At age eighteen he decided it was time for a change and he joined the Chilean military. “It transformed his life and he studied at night while working during the day. After seven or eight years, he applied to university where he studied chemical engineering,” says Angela. After working in the science lab supplies industry for a few years in Venezuela, her father returned to Chile to start his own business.

“Equilab went from one employee to 150, and in 2013, we were bringing in 8,000 Million Chilean Pesos.” Today, things aren’t quite so rosy for Angela who took over the family business after her father passed away. Between 2013 and 2015, sales dropped 50%, the Chilean economy grew tumultuous under the current president (who took office in 2014), and to make matters worse Angela discovered that her CIO was lying to her regarding the company’s financials.

“In turned out that my CIO was only showing me the numbers I wanted to see and I trusted him completely and didn’t dig into the numbers myself.” After several months of running the company under false numbers, the situation grew out of hand, and in February of 2015, the CIO stepped forward and explained the real situation.

“It turned out we were going bankrupt and I had no idea.” After taking a second mortgage out on her home, cutting the staff down to 30 (from 90) and selling some of the lab facilities, things are looking a little bit more manageable. It’s been a really hard learning experience, but one Angela has clearly taken to heart.

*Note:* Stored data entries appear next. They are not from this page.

(** A client and a server that may open two streams of each kind. *)
Definition sample_config (side : Side) : Config := mk_config side 2 2 100 80 40 sample_peer.

Definition some_id (ids : gset Z) : option Z := head (elements ids).

(** The client writes five bytes and finishes the stream; the second packet arrives before
    the first one and then once more. *)
Definition sample_exchange : list NetOp :=
  [ Local false (OOpen Frames.Bi); Local false (OWrite 0 [1; 2; 3]); Local false (TStreams [] 60 true);
    Local false (OWrite 0 [4; 5]); Local false (OFinish 0); Local false (TStreams [] 60 true);
    Deliver true 0 0 40; Deliver true 1 0 40; Local true (OAccept Frames.Bi); Local true (ORead 0 [2]);
    Deliver true 0 0 40; Local true (ORead 0 [10; 10; 10]) ].

Lemma stream_transfer_witness : ∃ n,
  net_start (sample_config Client) (sample_config Server) ≫= net_run some_id sample_exchange = Some n
  ∧ stream_data (rd (at_end true n)) 0 = [1; 2; 3; 4; 5] ∧ bool_decide (0 ∈ ended (at_end true n)) = true
  ∧ ∀ b id, let reader := at_end b n in let writer := at_end (negb b) n in
    stream_data (rd reader) id `prefix_of` stream_data (wr writer) id
    ∧ (id ∈ ended reader → stream_data (rd reader) id = stream_data (wr writer) id ∧ closed (st writer) id).
Proof.
  assert (Ev : (λ n, (stream_data (rd (at_end true n)) 0, bool_decide (0 ∈ ended (at_end true n))))
    <$> (net_start (sample_config Client) (sample_config Server) ≫= net_run some_id sample_exchange)
    = Some ([1; 2; 3; 4; 5], true)) by (vm_compute; reflexivity).
  destruct (net_start (sample_config Client) (sample_config Server) ≫= net_run some_id sample_exchange) as [n |] eqn:E; [| done].
  injection Ev as Ed Ee. exists n. split_and!; [done | done | done |].
  apply (stream_transfer some_id (sample_config Client) (sample_config Server) sample_exchange n);
    [vm_compute; reflexivity | vm_compute; reflexivity | exact E].
Defined.

End StreamsNetwork.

When we asked her what the number one lesson she had learned over the years of adversity, Angela said: “at the end of the day we aren’t in the science lab equipment business, we are in the listening business. Our number one goal is to help solve our clients’ problems and to continually add value to their businesses. We have become listening machines! The two greatest gifts you can have as a person, entrepreneur and organization is:

1. The capability to always learn, learn, learn

2. The capability to continually listen, listen, listen

Angela repeated her top lesson several times throughout the interview, affirming to us that above everything, these were the two nuggets of wisdom we had to leave the interview with.

“Customers buy for their own reasons and they may not be the reasons you expect. As an entrepreneur, your job is to discover why they buy what they buy, and to continually listen to your clients and the market at large.”